However, to go back, I blamed her unjustly this time, for while I was idling around the deck after dinner, wishing that I had nothing on my mind to keep me from enjoying the salt tang in the air, and the pretty phosphorescent, silver lights that gleam in the water where the prow of the boat cuts it, she came toward me, and said she had found someone who would help me reach Florence safely.
“A Mr. Terrance Wake,” she said, “probably you’ve never heard of him, but he is rather noted. Writes on art, all that sort of thing, and has a perfect love of a villa near Florence. He says he’ll he delighted to be of any service to you.”
“Well, if he’ll just let me follow him, it’ll be all right,” I answered, and Mrs. Hamilton laughed.
“Funny child,” she said, and then, “I must go in; I was dummy. I’ll present Mr. Wake in the morning.”
After that she vanished in one of the bright-lit doorways from which came the energetic voices of people who were fondly telling each other that they had played the wrong card, and again I was alone. I felt better and I could breathe with more ease. Before she came I had felt as if my lungs were a size too small for my breath. Being anxious always makes me feel that way. And I walked around the deck I had learned so well, speaking to people as I passed them, exchanging plans, and promising to send postcards.

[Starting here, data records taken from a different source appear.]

(* ===== verification/HeaderEdit.v ===== *)
(** Header actions: [src/src/header_edit.rs].  [apply_header_action] runs the
    operations of a recipe's header block over one editable header, validates
    the aggregate size after each and the exact output at the end, and returns
    the extracted values beside the header. *)
From S2P Require Import Prelude Config Limits Utf8 HeaderValue HeaderFields HeaderStore HeaderStoreFacts.
From S2P Require Import HeaderStoreRefine HeaderStoreOps EditedHeader StructuredHeader.

(** Source: header_edit/storage.rs `pub enum HeaderView` *)
Inductive HeaderView := Raw (b : bytes) | Indexed (h : EditedHeader).

(** Source: header_edit.rs `pub(crate) struct HeaderExtraction` *)
Record HeaderExtraction := { he_line : nat; he_target : bytes; he_value : bytes }.

(** Source: header_edit.rs `pub(crate) struct AppliedHeaderAction` *)
Record AppliedHeaderAction := { ap_header : EditedHeader; ap_extractions : list HeaderExtraction }.

Section edit.
Context {T : Target}.

Definition new_header (source : HeaderView) (l : MessageLimits) : result HeaderEditError EditedHeader :=
  match source with Raw b => new_raw b l | Indexed h => Ok (new_indexed h l) end.

Definition stored_fields (h : EditedHeader) : list Field :=
  let s := store (storage h) in omap (field s) (seq 0 (length (fields s))).

(** * Field values *)

(** Source: header_edit.rs `pub fn make_field` *)
Definition make_field (name value line_ending : bytes) : result HeaderEditError bytes :=
  map_err (fun e => match e with
                    | InvalidValue => InvalidGeneratedValue
                    | LineTooLong => GeneratedLineTooLong RFC5322_HEADER_LINE_LIMIT
                    | GH_SizeOverflow => SizeOverflow
                    end) (serialize_generated_header name value line_ending).

(** Source: header_edit.rs `fn rename_field` *)
Definition rename_field (field : Field) (name : bytes) : result HeaderEditError bytes :=
  let suffix := default [] (old ← f_name field; if (length old <=? length (f_bytes field))%nat
                                                 then Some (drop (length old) (f_bytes field)) else None) in
  _ ← ok_or SizeOverflow (checked_add (length name) (length suffix));
  Ok (append_canonical_header_name name ++ suffix).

I was awake when Mrs. Hamilton came down to go to bed, which was unusual for me, for insomnia is not one of my troubles, and I sat up in the berth to talk.

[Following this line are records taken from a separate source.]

(** Source: eval/message.rs `pub(super) fn raw_header` *)
Definition raw_header (m : CompleteMessage) : bytes :=
  match m with Owned v => version_header v | Mapped raw header_len _ _ => take header_len raw end.
(** Source: eval/message.rs `pub(super) fn header_view(self)` *)
Definition complete_header_view (m : CompleteMessage) : HeaderView :=
  match m with Owned v => version_header_view v | Mapped _ _ _ _ => Raw (raw_header m) end.
(** Source: eval/message.rs `pub(super) fn header_bytes` *)
Definition complete_header_bytes (m : CompleteMessage) : bytes :=
  match m with
  | Owned v => version_matching_header v
  | Mapped raw header_len matching_header _ => default (take header_len raw) matching_header
  end.
(** Source: eval/message.rs `pub(super) fn body(self)` *)
Definition complete_body (m : CompleteMessage) : bytes :=
  match m with Owned v => version_body v | Mapped raw header_len _ _ => drop header_len raw end.
(** Source: eval/message.rs `pub(super) fn full(self)` *)
Definition complete_full (m : CompleteMessage) : bytes :=
  match m with Owned v => version_full v | Mapped raw _ _ matching_raw => default raw matching_raw end.
(** Source: eval/message.rs `pub(super) fn len(self)` *)
Definition complete_len (m : CompleteMessage) : nat :=
  match m with Owned v => version_len v | Mapped raw _ _ _ => length raw end.
(** Source: eval/message.rs `pub(super) fn status(self)` *)
Definition complete_status (m : CompleteMessage) : MessageStatus :=
  match m with Owned v => version_status v | Mapped _ _ _ _ => status_NONE end.

(** The bytes of a message as it is delivered.
    Source: eval/message.rs `pub fn bytes(self)` *)
Definition final_bytes (m : CompleteMessage) : MessageBytes :=
  match m with
  | Owned v => {| first_part := version_header v; second_part := version_body v |}
  | Mapped raw _ _ _ => {| first_part := raw; second_part := [] |}
  end.

(** What is delivered of a message: its bytes, and its status.
    Source: eval/message.rs `pub struct FinalMessage` *)
Record FinalMessage := { fm_bytes : MessageBytes; fm_status : MessageStatus }.
Definition final_message (m : CompleteMessage) : FinalMessage := {| fm_bytes := final_bytes m; fm_status := complete_status m |}.

Definition one_part (b : bytes) : MessageBytes := {| first_part := b; second_part := [] |}.

(** Without the streamed view of the tests every area is available.
    Source: eval/message.rs `pub(super) fn action_input` *)
Definition action_input_bytes (m : CompleteMessage) (input : ActionInput) : MessageBytes :=
  match input with
  | AI_Message => final_bytes m
  | AI_Headers => one_part (raw_header m)
  | AI_Body => one_part (complete_body m)
  end.
(** Source: eval/message.rs `pub(super) fn program_input` *)
Definition program_input (m : CompleteMessage) (input : ConditionInput) : MessageBytes :=
  match input with
  | CI_Headers => one_part (raw_header m)
  | CI_Body => one_part (complete_body m)
  | CI_Message => final_bytes m
  end.
(** Source: eval/message.rs `pub(super) fn matching_input` *)
Definition matching_input (m : CompleteMessage) (input : ConditionInput) : bytes :=
  match input with CI_Headers => complete_header_bytes m | CI_Body => complete_body m | CI_Message => complete_full m end.

(** Source: eval/message.rs `pub struct ExternalActionInput` *)
Record ExternalActionInput := { ea_selected : MessageBytes; ea_header : bytes; ea_body : bytes }.

(** * The current message *)

(** Source: eval/message.rs `pub(super) struct CurrentMessage` *)
Record CurrentMessage := { replacement : option MessageVersion }.
Definition no_replacement : CurrentMessage := {| replacement := None |}.

(** Source: eval/message.rs `pub(super) fn replace(` *)
Definition replace (c : CurrentMessage) (message : Message) (area : ActionInput) : CurrentMessage :=
  {| replacement := Some
       match area, replacement c with
       | AI_Body, Some (MV_Headers head _ _) => MV_Headers head (BB_Filter message) (length (message_raw message))
       | _, _ => MV_Whole message
       end |}.

(** Source: eval/message.rs `pub(super) fn replace_header` *)
Definition replace_header {T : Target} (c : CurrentMessage) (edited : EditedHeader) (original_body : bytes) (limits : MessageLimits)
    : result HeaderEditError CurrentMessage :=
  let body := match replacement c with
              | Some (MV_Whole message) => BB_Filter message
              | Some (MV_Headers _ body _) => body
              | None => BB_Original original_body
              end in
  head ← from_edited_header edited (length (backing_bytes body)) limits;
  n ← ok_or SizeOverflow (checked_add (head_len head) (length (backing_bytes body)));
  Ok {| replacement := Some (MV_Headers head body n) |}.

(** Source: eval/message.rs `pub(super) fn view<'a>` *)
Definition view_message (c : CurrentMessage) (original : CompleteMessage) : CompleteMessage :=
  match replacement c with Some version => Owned version | None => original end.

(** * Facts *)

Section facts.
Context {T : Target}.

Lemma complete_message_inv i needs m :
  complete_message i needs = Some m ->
  (mi_header_len i <= length (mi_raw i))%nat /\
  m = Mapped (mi_raw i) (mi_header_len i) (mm_header <$> mi_matching i) (mi_matching i ≫= mm_full) /\
  matching_views_are_valid (length (mi_raw i)) (mi_header_len i) (mm_header <$> mi_matching i) (mi_matching i ≫= mm_full) needs = true.
Proof.
  unfold complete_message. destruct (Nat.ltb_spec (length (mi_raw i)) (mi_header_len i)); [done|]. cbv zeta.
  destruct (matching_views_are_valid _ _ _ _ _) eqn:Hv; [|done]. cbn [negb]. intros [= <-]. done.
Qed.

(** The views of a mapped message agree.  An accepted message is its header
    and body end to end; without a matching header every view is the message's
    own bytes; and where a plan needs the full matching view, that view is there
    and has the length of the matching header and the body. *)
Theorem mapped_views_agree (i : MappedMessageInput) (needs_matching_raw : bool) (m : CompleteMessage)
    (Hcomplete : complete_message i needs_matching_raw = Some m) :
  raw_header m ++ complete_body m = mi_raw i /\ length (raw_header m) = mi_header_len i /\
  complete_len m = length (mi_raw i) /\
  match mi_matching i with
  | None => complete_header_bytes m = raw_header m /\ complete_full m = complete_header_bytes m ++ complete_body m
  | Some matching =>
      complete_header_bytes m = mm_header matching /\
      (needs_matching_raw = true ->
       mm_full matching = Some (complete_full m) /\
       length (complete_full m) = (length (complete_header_bytes m) + length (complete_body m))%nat)
  end.
Proof.
  apply complete_message_inv in Hcomplete as (Hlen & -> & Hvalid).
  unfold raw_header, complete_body, complete_len, complete_header_bytes, complete_full.
  split_and!; [by rewrite take_drop|by rewrite length_take; lia|done|].
  destruct (mi_matching i) as [[header [full|]]|]; cbn in *.
  - split; [done|]. intros _. split; [done|]. destruct (checked_add _ _) as [n|] eqn:Hn; [|done].
    apply checked_add_Some in Hn as [-> _]. apply Nat.eqb_eq in Hvalid. rewrite length_drop. lia.
  - split; [done|]. intros ->. done.
  - by rewrite take_drop.
Qed.

Lemma head_as_bytes_indexed edited m limits :
  coherent edited -> head_as_bytes {| backing := HB_Indexed edited; head_matching := m; head_limits := limits |} = header_bytes edited.
Proof. intros Hc. unfold head_as_bytes. cbn [backing]. pose proof (as_bytes_spec edited Hc) as H. destruct (as_bytes edited). by destruct H as [-> _]. Qed.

“What’s Mr. Wake like?” I asked, as I leaned out and looked down.
“Fascinating man,” she responded, “but fearfully indifferent!”
“Does he smoke?” I asked, for I had begun to get anxious again, and I had actually supposed up a bad awake-dream that had to do with his going off to smoke, and the train being broken up, and my being left in a strange country with nothing to help me but a remark about the moon.
“I don’t know, Jane,” Mrs. Hamilton answered, with an easy little laugh. Then she added the “Funny child!” she says at me so often, and I lay back and stared up at the ceiling again.
“You won’t forget to introduce us, will
you?” I asked, as she switched off the lights.
“Ho hum,” she yawned, deeply. “No, dear, certainly not! Now go to sleep, for you’ll have lots that’s new to see to-morrow. ’Night.”
“Goodnight,” I answered. But I couldn’t take her advice about sleep, and in the dark I lay wide eyed, and half unhappy, which is, I suppose, silly to confess. But I had never met a strange country before; in fact, I had never been anywhere much before, and the whole experience was almost overpowering. And it was only after quite an hour of wakefulness that my eyes grew heavy and I began to dream.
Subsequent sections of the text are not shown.